Simmons, whose voice pops up regularly elsewhere in the docuseries to add context, declines to explain much in moments like this. "I took bipolar medication last night to have a normal conversation and turn alien into English." "Have you guys ever been locked up in handcuffs and put into a hospital because your brain was too big for your skull?" Kanye asks, his voice's diction sounding markedly different than in the docuseries' earlier installments. After he finally got signed by Roc-A-Fella, the rapper was in a 2002 car accident which broke his jaw in three places – leading him to create a song while his mouth was still wired shut, called Through the Wire.Ĭulture Kanye West Tweets, Then Deletes, Claims Of His Family's Concern - And More Seeing the real stories behind a legendįans will see behind the scenes of key moments in Kanye's legend.

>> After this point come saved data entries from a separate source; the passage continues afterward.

(** * The [azc-auth] login/logout component (packages/ai-chat-components,
      src/components/auth.ts)

    A shallow embedding of the [AuthComponent] custom element and of the
    part of the JavaScript platform it calls, followed by the properties of
    the component that the design notes of the repository state.

    Layout:
    - [JS]: strings, values, completions and the built-ins the component
      calls ([ToString], [ToBoolean], property reads, object spread,
      [encodeURIComponent], [JSON.parse]);
    - [Lit]: the shape of the templates the [html] tag builds;
    - [Auth]: the component itself, one definition per member of the class,
      and the life cycle of one instance;
    - the properties. *)

From Stdlib Require Import NArith String Ascii List DecimalString.
From stdpp Require Import base option list countable gmap.

Local Open Scope N_scope.

(** ** The JavaScript platform *)

Module JS.

(** A JavaScript string is a sequence of UTF-16 code units. *)
Abbreviation jsstring := (list N).

(** An ASCII literal of the source as a JavaScript string. *)
Definition lit (s : string) : jsstring := N_of_ascii <$> list_ascii_of_string s.

(** The errors the built-ins used here can throw. *)
Inductive exn := TypeError | URIError | SyntaxError.

(** A completion: a returned value or a thrown error. *)
Inductive completion (A : Type) :=
| Ok (a : A)
| Throw (e : exn).
Arguments Ok {A} a.
Arguments Throw {A} e.

Definition cbind {A B} (c : completion A) (k : A -> completion B) : completion B :=
  match c with
  | Ok a => k a
  | Throw e => Throw e
  end.

Definition cmap {A B} (f : A -> B) (c : completion A) : completion B :=
  cbind c (fun a => Ok (f a)).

#Genius gangsta rap made me do it series#
When she dies of coronary artery disease and other factors in 2007 – the docuseries features audio of the 911 call – jeen-yuhs implies this loss presages a troubling series of issues for Kanye, whose public outbursts grow more erratic after his mother's passing. It's obvious how her doting, powerful belief in Kanye fuels his own outrageous self-confidence (the second episode opens with home video footage of Kanye, at about 13 years old or so, rapping confidently at a family gathering). Even casual fans know how much she has influenced his music, and in the first two installments of jeen-yuhs, we see them together a lot. Speaking of Kanye's mother, Donda West her presence casts a long shadow. He talks openly about being a momma's boy. At a time when gangsta rap is hot, he hasn't got street cred as an outlaw. Kanye eventually admits to the camera that he's not like typical MCs. He has to pull out his retainer to spit rhymes properly. Here is where jeen-yuhs really pulls us into Kanye's world – in one key scene, he walks the halls of Roc-A-Fella's New York headquarters, jumping into offices to perform his songs for random executives. He has produced a sizable chunk of Jay-Z's landmark record The Blueprint, but finds even the executives at Hova's label Roc-A-Fella records wish he would stop bugging them and just keep cranking out dope beats for other artists.

Indeed, the best thing about the first two-thirds of jeen-yuhs is how it centers the narrative on Kanye's music.Īs the docuseries begins, Kanye is desperate for a record deal as a recording artist. His narration and observations help mold what often seems like a collection of home video clips into a compelling story.

Simmons, a former standup comic who met Kanye in the mid-1990s while hosting a groundbreaking Chicago-based cable access show on rap called Channel Zero, is the viewer's guide through much of this. Here, the most valuable moments are when Simmons lets the camera run as Kanye jumps from topic to topic in a way that appears as if his mind is racing too fast for his mouth to keep up. The last installment ranges from the mid 2000s to 2020, when his friends – filmmakers Clarence "Coodie" Simmons and Chike Ozah – grew distant from Kanye and couldn't provide the fly-on-the-wall perspective that makes the first two parts such a treasure. Unlikely as it seems now, back then, rap labels and executives weren't sure that this skinny kid who had cooked up compelling beats for Jay-Z, Jermaine Dupri and Foxy Brown could really sell records on his own as a rapper – particularly after Kanye was in a car accident that created serious concerns about whether he could ever spit rhymes again. The first two episodes cover an intense time from the late 1990s until the mid 2000s, when Kanye had to convince the rap world he was more than just a talented producer. That's not a bad average for an ambitious project: Assembled from footage recorded by old friends who have been trailing the mercurial rap star with a camera for over 20 years, jeen-yuhs spans more than four hours divided into chunks about 90 minutes each. Netflix's new docuseries, jeen-yuhs: A Kanye Trilogy, is truly genius.for the first two-thirds, at least.